(* ===== verification/Runtime.v ===== *)
(** * The BPF runtime the probes run on

    The maps of src/src/bpf/profi.bpf.c as one state record, the map helpers
    the programs call, and the answers of the kernel to one program run.

    The kernel is not part of the repository.  What it decides on its own is
    data of the record [KEnv] (the time, the current CPU and thread, user
    memory, whether a ring buffer has room, which entries an LRU map evicts),
    and every theorem holds for all values of it.  What the kernel documents
    is written out below: an update of a full hash map fails, an update of an
    LRU map may evict other entries, a fresh per-CPU hash entry is zero on the
    other CPUs. *)

From S2P Require Import Prelude Events.

Local Open Scope Z_scope.

(** ** Keys and values declared in profi.bpf.c *)

Record MallocKey := mkMallocKey {
  mk_pid : Z;   (* __u32 *)
  mk_pad : Z;   (* __u32 *)
  mk_addr : Z   (* __u64 *)
}.

#[export] Instance MallocKey_eq_dec : EqDecision MallocKey.
Proof. solve_decision. Defined.
#[export] Instance MallocKey_countable : Countable MallocKey.
Proof.
  refine (inj_countable' (fun k => (mk_pid k, mk_pad k, mk_addr k))
            (fun '(a, b, c) => mkMallocKey a b c) _).
  by intros [].
Defined.

(** [struct nvtx_name_t { __u8 name[64]; }] *)
Record nvtx_name_t := mk_nvtx_name { nvtx_name : list Z }.

(** ** Load-time configuration

    The number of possible CPUs and the [max_entries] of the hash maps, which
    userspace may override before the programs are loaded. *)

Class LoadCfg := {
  NR_CPUS : nat;
  aggregated_max_entries : nat;
  launch_agg_max_entries : nat;
  nccl_agg_max_entries : nat;
  upgraded_pids_max_entries : nat
}.

(** ** The answers of the kernel to one program run *)

(** What an LRU update does besides inserting: it removes the entries
    [lru_evict], or fails with ENOMEM when [lru_fail] is set. *)
Record LruChoice (K : Type) `{Countable K} := mkLruChoice {
  lru_fail : bool;
  lru_evict : gset K
}.
Arguments mkLruChoice {K _ _} _ _.
Arguments lru_fail {K _ _} _.
Arguments lru_evict {K _ _} _.

Record KEnv := mkKEnv {
  env_pid_tgid : Z;               (* bpf_get_current_pid_tgid() *)
  env_ktime : Z;                  (* bpf_ktime_get_ns() *)
  env_cpu : nat;                  (* the CPU the program runs on *)
  env_comm : list Z;              (* bpf_get_current_comm, 16 bytes *)
  env_cookie : Z;                 (* bpf_get_attach_cookie(ctx) *)
  env_rc : Z;                     (* PT_REGS_RC(ctx) *)
  env_sp : Z;                     (* PT_REGS_SP(ctx) *)
  env_user_u64 : Z -> option Z;   (* bpf_probe_read_user of 8 bytes; None: fault *)
  env_user_str : Z -> option (list Z);  (* the C string at an address; None: fault *)
  env_events_room : bool;         (* bpf_ringbuf_reserve(&EVENTS, ..) != NULL *)
  env_kregs_room : bool;          (* bpf_ringbuf_reserve(&KERNEL_REGS, ..) != NULL *)
  env_lru_inflight : LruChoice Z;
  env_lru_malloc_sizes : LruChoice MallocKey;
  env_lru_malloc_ptrs : LruChoice Z;
  env_lru_nvtx : LruChoice Z
}.

(** ** The maps *)

Record BpfState := mkBpfState {
  INFLIGHT : gmap Z EntryData;                      (* LRU_HASH *)
  EVENTS : list CudaEvent;                          (* RINGBUF, oldest first *)
  KERNEL_REGS : list KernelRegEvent;                (* RINGBUF, oldest first *)
  AGGREGATED : gmap AggKey (list AggValue);         (* PERCPU_HASH *)
  LAUNCH_AGG : gmap LaunchKey (list LaunchAggValue);(* PERCPU_HASH *)
  LAUNCH_DROPPED : list Z;                          (* PERCPU_ARRAY, one slot per CPU *)
  DETAILED_LAUNCHES : list Z;                       (* ARRAY *)
  UPGRADED_PIDS : gmap Z Z;                         (* HASH *)
  NCCL_AGG : gmap AggKey (list NcclAggValue);       (* PERCPU_HASH *)
  DROPPED : list Z;                                 (* PERCPU_ARRAY *)
  NVTX_STACK : gmap Z nvtx_name_t;                  (* LRU_HASH *)
  KERNEL_AGG_MODE : list Z;                         (* ARRAY *)
  SAMPLE_RATE : list Z;                             (* ARRAY *)
  SAMPLE_COUNTER : list Z;                          (* PERCPU_ARRAY *)
  MALLOC_SIZES : gmap MallocKey Z;                  (* LRU_HASH *)
  MALLOC_PTRS : gmap Z Z                            (* LRU_HASH *)
}.

(** Functional updates of one map. *)

Definition upd_INFLIGHT (f : gmap Z EntryData -> gmap Z EntryData) (s : BpfState) : BpfState :=
  mkBpfState (f (s.(INFLIGHT))) s.(EVENTS) s.(KERNEL_REGS) s.(AGGREGATED) s.(LAUNCH_AGG)
    s.(LAUNCH_DROPPED) s.(DETAILED_LAUNCHES) s.(UPGRADED_PIDS) s.(NCCL_AGG) s.(DROPPED)
    s.(NVTX_STACK) s.(KERNEL_AGG_MODE) s.(SAMPLE_RATE) s.(SAMPLE_COUNTER)
    s.(MALLOC_SIZES) s.(MALLOC_PTRS).

Definition upd_EVENTS (f : list CudaEvent -> list CudaEvent) (s : BpfState) : BpfState :=
  mkBpfState s.(INFLIGHT) (f (s.(EVENTS))) s.(KERNEL_REGS) s.(AGGREGATED) s.(LAUNCH_AGG)
    s.(LAUNCH_DROPPED) s.(DETAILED_LAUNCHES) s.(UPGRADED_PIDS) s.(NCCL_AGG) s.(DROPPED)
    s.(NVTX_STACK) s.(KERNEL_AGG_MODE) s.(SAMPLE_RATE) s.(SAMPLE_COUNTER)
    s.(MALLOC_SIZES) s.(MALLOC_PTRS).

Definition upd_KERNEL_REGS (f : list KernelRegEvent -> list KernelRegEvent) (s : BpfState) : BpfState :=
  mkBpfState s.(INFLIGHT) s.(EVENTS) (f (s.(KERNEL_REGS))) s.(AGGREGATED) s.(LAUNCH_AGG)
    s.(LAUNCH_DROPPED) s.(DETAILED_LAUNCHES) s.(UPGRADED_PIDS) s.(NCCL_AGG) s.(DROPPED)
    s.(NVTX_STACK) s.(KERNEL_AGG_MODE) s.(SAMPLE_RATE) s.(SAMPLE_COUNTER)
    s.(MALLOC_SIZES) s.(MALLOC_PTRS).

Definition upd_AGGREGATED (f : gmap AggKey (list AggValue) -> gmap AggKey (list AggValue)) (s : BpfState) : BpfState :=
  mkBpfState s.(INFLIGHT) s.(EVENTS) s.(KERNEL_REGS) (f (s.(AGGREGATED))) s.(LAUNCH_AGG)
    s.(LAUNCH_DROPPED) s.(DETAILED_LAUNCHES) s.(UPGRADED_PIDS) s.(NCCL_AGG) s.(DROPPED)
    s.(NVTX_STACK) s.(KERNEL_AGG_MODE) s.(SAMPLE_RATE) s.(SAMPLE_COUNTER)
    s.(MALLOC_SIZES) s.(MALLOC_PTRS).

Definition upd_LAUNCH_AGG (f : gmap LaunchKey (list LaunchAggValue) -> gmap LaunchKey (list LaunchAggValue)) (s : BpfState) : BpfState :=
  mkBpfState s.(INFLIGHT) s.(EVENTS) s.(KERNEL_REGS) s.(AGGREGATED) (f (s.(LAUNCH_AGG)))
    s.(LAUNCH_DROPPED) s.(DETAILED_LAUNCHES) s.(UPGRADED_PIDS) s.(NCCL_AGG) s.(DROPPED)
    s.(NVTX_STACK) s.(KERNEL_AGG_MODE) s.(SAMPLE_RATE) s.(SAMPLE_COUNTER)
    s.(MALLOC_SIZES) s.(MALLOC_PTRS).

Definition upd_LAUNCH_DROPPED (f : list Z -> list Z) (s : BpfState) : BpfState :=
  mkBpfState s.(INFLIGHT) s.(EVENTS) s.(KERNEL_REGS) s.(AGGREGATED) s.(LAUNCH_AGG) (f
    (s.(LAUNCH_DROPPED))) s.(DETAILED_LAUNCHES) s.(UPGRADED_PIDS) s.(NCCL_AGG)
    s.(DROPPED) s.(NVTX_STACK) s.(KERNEL_AGG_MODE) s.(SAMPLE_RATE) s.(SAMPLE_COUNTER)
    s.(MALLOC_SIZES) s.(MALLOC_PTRS).

Definition upd_DETAILED_LAUNCHES (f : list Z -> list Z) (s : BpfState) : BpfState :=
  mkBpfState s.(INFLIGHT) s.(EVENTS) s.(KERNEL_REGS) s.(AGGREGATED) s.(LAUNCH_AGG)
    s.(LAUNCH_DROPPED) (f (s.(DETAILED_LAUNCHES))) s.(UPGRADED_PIDS) s.(NCCL_AGG)
    s.(DROPPED) s.(NVTX_STACK) s.(KERNEL_AGG_MODE) s.(SAMPLE_RATE) s.(SAMPLE_COUNTER)
    s.(MALLOC_SIZES) s.(MALLOC_PTRS).

Definition upd_UPGRADED_PIDS (f : gmap Z Z -> gmap Z Z) (s : BpfState) : BpfState :=
  mkBpfState s.(INFLIGHT) s.(EVENTS) s.(KERNEL_REGS) s.(AGGREGATED) s.(LAUNCH_AGG)
    s.(LAUNCH_DROPPED) s.(DETAILED_LAUNCHES) (f (s.(UPGRADED_PIDS))) s.(NCCL_AGG)
    s.(DROPPED) s.(NVTX_STACK) s.(KERNEL_AGG_MODE) s.(SAMPLE_RATE) s.(SAMPLE_COUNTER)
    s.(MALLOC_SIZES) s.(MALLOC_PTRS).

Definition upd_NCCL_AGG (f : gmap AggKey (list NcclAggValue) -> gmap AggKey (list NcclAggValue)) (s : BpfState) : BpfState :=
  mkBpfState s.(INFLIGHT) s.(EVENTS) s.(KERNEL_REGS) s.(AGGREGATED) s.(LAUNCH_AGG)
    s.(LAUNCH_DROPPED) s.(DETAILED_LAUNCHES) s.(UPGRADED_PIDS) (f (s.(NCCL_AGG)))
    s.(DROPPED) s.(NVTX_STACK) s.(KERNEL_AGG_MODE) s.(SAMPLE_RATE) s.(SAMPLE_COUNTER)
    s.(MALLOC_SIZES) s.(MALLOC_PTRS).

Definition upd_DROPPED (f : list Z -> list Z) (s : BpfState) : BpfState :=
  mkBpfState s.(INFLIGHT) s.(EVENTS) s.(KERNEL_REGS) s.(AGGREGATED) s.(LAUNCH_AGG)
    s.(LAUNCH_DROPPED) s.(DETAILED_LAUNCHES) s.(UPGRADED_PIDS) s.(NCCL_AGG) (f
    (s.(DROPPED))) s.(NVTX_STACK) s.(KERNEL_AGG_MODE) s.(SAMPLE_RATE) s.(SAMPLE_COUNTER)
    s.(MALLOC_SIZES) s.(MALLOC_PTRS).

Definition upd_NVTX_STACK (f : gmap Z nvtx_name_t -> gmap Z nvtx_name_t) (s : BpfState) : BpfState :=
  mkBpfState s.(INFLIGHT) s.(EVENTS) s.(KERNEL_REGS) s.(AGGREGATED) s.(LAUNCH_AGG)
    s.(LAUNCH_DROPPED) s.(DETAILED_LAUNCHES) s.(UPGRADED_PIDS) s.(NCCL_AGG) s.(DROPPED)
    (f (s.(NVTX_STACK))) s.(KERNEL_AGG_MODE) s.(SAMPLE_RATE) s.(SAMPLE_COUNTER)
    s.(MALLOC_SIZES) s.(MALLOC_PTRS).

Definition upd_KERNEL_AGG_MODE (f : list Z -> list Z) (s : BpfState) : BpfState :=
  mkBpfState s.(INFLIGHT) s.(EVENTS) s.(KERNEL_REGS) s.(AGGREGATED) s.(LAUNCH_AGG)
    s.(LAUNCH_DROPPED) s.(DETAILED_LAUNCHES) s.(UPGRADED_PIDS) s.(NCCL_AGG) s.(DROPPED)
    s.(NVTX_STACK) (f (s.(KERNEL_AGG_MODE))) s.(SAMPLE_RATE) s.(SAMPLE_COUNTER)
    s.(MALLOC_SIZES) s.(MALLOC_PTRS).

Definition upd_SAMPLE_RATE (f : list Z -> list Z) (s : BpfState) : BpfState :=
  mkBpfState s.(INFLIGHT) s.(EVENTS) s.(KERNEL_REGS) s.(AGGREGATED) s.(LAUNCH_AGG)
    s.(LAUNCH_DROPPED) s.(DETAILED_LAUNCHES) s.(UPGRADED_PIDS) s.(NCCL_AGG) s.(DROPPED)
    s.(NVTX_STACK) s.(KERNEL_AGG_MODE) (f (s.(SAMPLE_RATE))) s.(SAMPLE_COUNTER)
    s.(MALLOC_SIZES) s.(MALLOC_PTRS).

Definition upd_SAMPLE_COUNTER (f : list Z -> list Z) (s : BpfState) : BpfState :=
  mkBpfState s.(INFLIGHT) s.(EVENTS) s.(KERNEL_REGS) s.(AGGREGATED) s.(LAUNCH_AGG)
    s.(LAUNCH_DROPPED) s.(DETAILED_LAUNCHES) s.(UPGRADED_PIDS) s.(NCCL_AGG) s.(DROPPED)
    s.(NVTX_STACK) s.(KERNEL_AGG_MODE) s.(SAMPLE_RATE) (f (s.(SAMPLE_COUNTER)))
    s.(MALLOC_SIZES) s.(MALLOC_PTRS).

Definition upd_MALLOC_SIZES (f : gmap MallocKey Z -> gmap MallocKey Z) (s : BpfState) : BpfState :=
  mkBpfState s.(INFLIGHT) s.(EVENTS) s.(KERNEL_REGS) s.(AGGREGATED) s.(LAUNCH_AGG)
    s.(LAUNCH_DROPPED) s.(DETAILED_LAUNCHES) s.(UPGRADED_PIDS) s.(NCCL_AGG) s.(DROPPED)
    s.(NVTX_STACK) s.(KERNEL_AGG_MODE) s.(SAMPLE_RATE) s.(SAMPLE_COUNTER) (f
    (s.(MALLOC_SIZES))) s.(MALLOC_PTRS).

Definition upd_MALLOC_PTRS (f : gmap Z Z -> gmap Z Z) (s : BpfState) : BpfState :=
  mkBpfState s.(INFLIGHT) s.(EVENTS) s.(KERNEL_REGS) s.(AGGREGATED) s.(LAUNCH_AGG)
    s.(LAUNCH_DROPPED) s.(DETAILED_LAUNCHES) s.(UPGRADED_PIDS) s.(NCCL_AGG) s.(DROPPED)
    s.(NVTX_STACK) s.(KERNEL_AGG_MODE) s.(SAMPLE_RATE) s.(SAMPLE_COUNTER)
    s.(MALLOC_SIZES) (f (s.(MALLOC_PTRS))).

(** ** Map helpers *)

Section Helpers.
Context {K V : Type} `{Countable K}.

(** [bpf_map_update_elem] with BPF_ANY on an LRU hash. *)
Definition lru_update (ch : LruChoice K) (k : K) (v : V) (m : gmap K V) : gmap K V :=
  if lru_fail ch then m
  else <[k := v]> (filter (fun kv => kv.1 ∉ lru_evict ch) m).

(** [bpf_map_lookup_elem] on a per-CPU hash: the slot of the running CPU. *)
Definition percpu_lookup (cpu : nat) (k : K) (m : gmap K (list V)) : option V :=
  m !! k ≫= fun slots => slots !! cpu.

(** Writing through the pointer that lookup returned. *)
Definition percpu_store (cpu : nat) (k : K) (v : V) (m : gmap K (list V)) : gmap K (list V) :=
  alter (fun slots => <[cpu := v]> slots) k m.

(** [bpf_map_update_elem] with BPF_ANY on a per-CPU hash, for a program that
    runs on [cpu]: an existing entry gets the value in its slot, a new entry
    is zero in the other slots, and a new entry does not fit a full map.  The
    boolean is the success of the call. *)
Definition percpu_update `{LoadCfg} (max_entries : nat) (zero : V) (cpu : nat) (k : K) (v : V)
    (m : gmap K (list V)) : bool * gmap K (list V) :=
  match m !! k with
  | Some slots => (true, <[k := <[cpu := v]> slots]> m)
  | None =>
      if decide (size m < max_entries)%nat
      then (true, <[k := <[cpu := v]> (replicate NR_CPUS zero)]> m)
      else (false, m)
  end.
End Helpers.

(** [bpf_probe_read_user_str(dst, 64, ptr)] into a zeroed 64-byte buffer: at
    most 63 bytes of the string, then zeros; all zeros on a fault. *)
Definition read_user_str64 (e : KEnv) (ptr : Z) : list Z :=
  match env_user_str e ptr with
  | Some str => let bytes := take 63 str in bytes ++ replicate (64 - length bytes) 0
  | None => replicate 64 0
  end.

(** The thread group id and thread id halves of [bpf_get_current_pid_tgid]. *)
Definition pid_of (id : Z) : Z := u32 (Z.shiftr id 32).
Definition tid_of (id : Z) : Z := u32 id.

(** A fresh state: the maps as the loader creates them. *)
Definition init_state `{LoadCfg} : BpfState :=
  {| INFLIGHT := ∅; EVENTS := []; KERNEL_REGS := []; AGGREGATED := ∅; LAUNCH_AGG := ∅;
     LAUNCH_DROPPED := replicate NR_CPUS 0; DETAILED_LAUNCHES := [0]; UPGRADED_PIDS := ∅;
     NCCL_AGG := ∅; DROPPED := replicate NR_CPUS 0; NVTX_STACK := ∅;
     KERNEL_AGG_MODE := [0]; SAMPLE_RATE := [0]; SAMPLE_COUNTER := replicate NR_CPUS 0;
     MALLOC_SIZES := ∅; MALLOC_PTRS := ∅ |}.

(** The writes of userspace at start-up (main.rs): the launch mode, the sampling
    rate when it is above 1, the detailed-launches flag. *)
Definition configure (sample_rate mode detailed : Z) (s : BpfState) : BpfState :=
  let s := upd_KERNEL_AGG_MODE (fun l => <[0%nat := mode]> l) s in
  let s := if 1 <? sample_rate then upd_SAMPLE_RATE (fun l => <[0%nat := sample_rate]> l) s else s in
  upd_DETAILED_LAUNCHES (fun l => <[0%nat := detailed]> l) s.

Definition zero_AggValue : AggValue := mkAggValue 0 0 0 (replicate 14 0).
Definition zero_LaunchAggValue : LaunchAggValue := mkLaunchAggValue 0 0 0 (replicate 9 0).
Definition zero_NcclAggValue : NcclAggValue := mkNcclAggValue 0 0 0 (replicate 12 0).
········
* **Your assignment**: Lines with the word "Some": copy each one from the data above.

* **Result of this task**:
  | Some slots => (true, <[k := <[cpu := v]> slots]> m)
  | Some str => let bytes := take 63 str in bytes ++ replicate (64 - length bytes) 0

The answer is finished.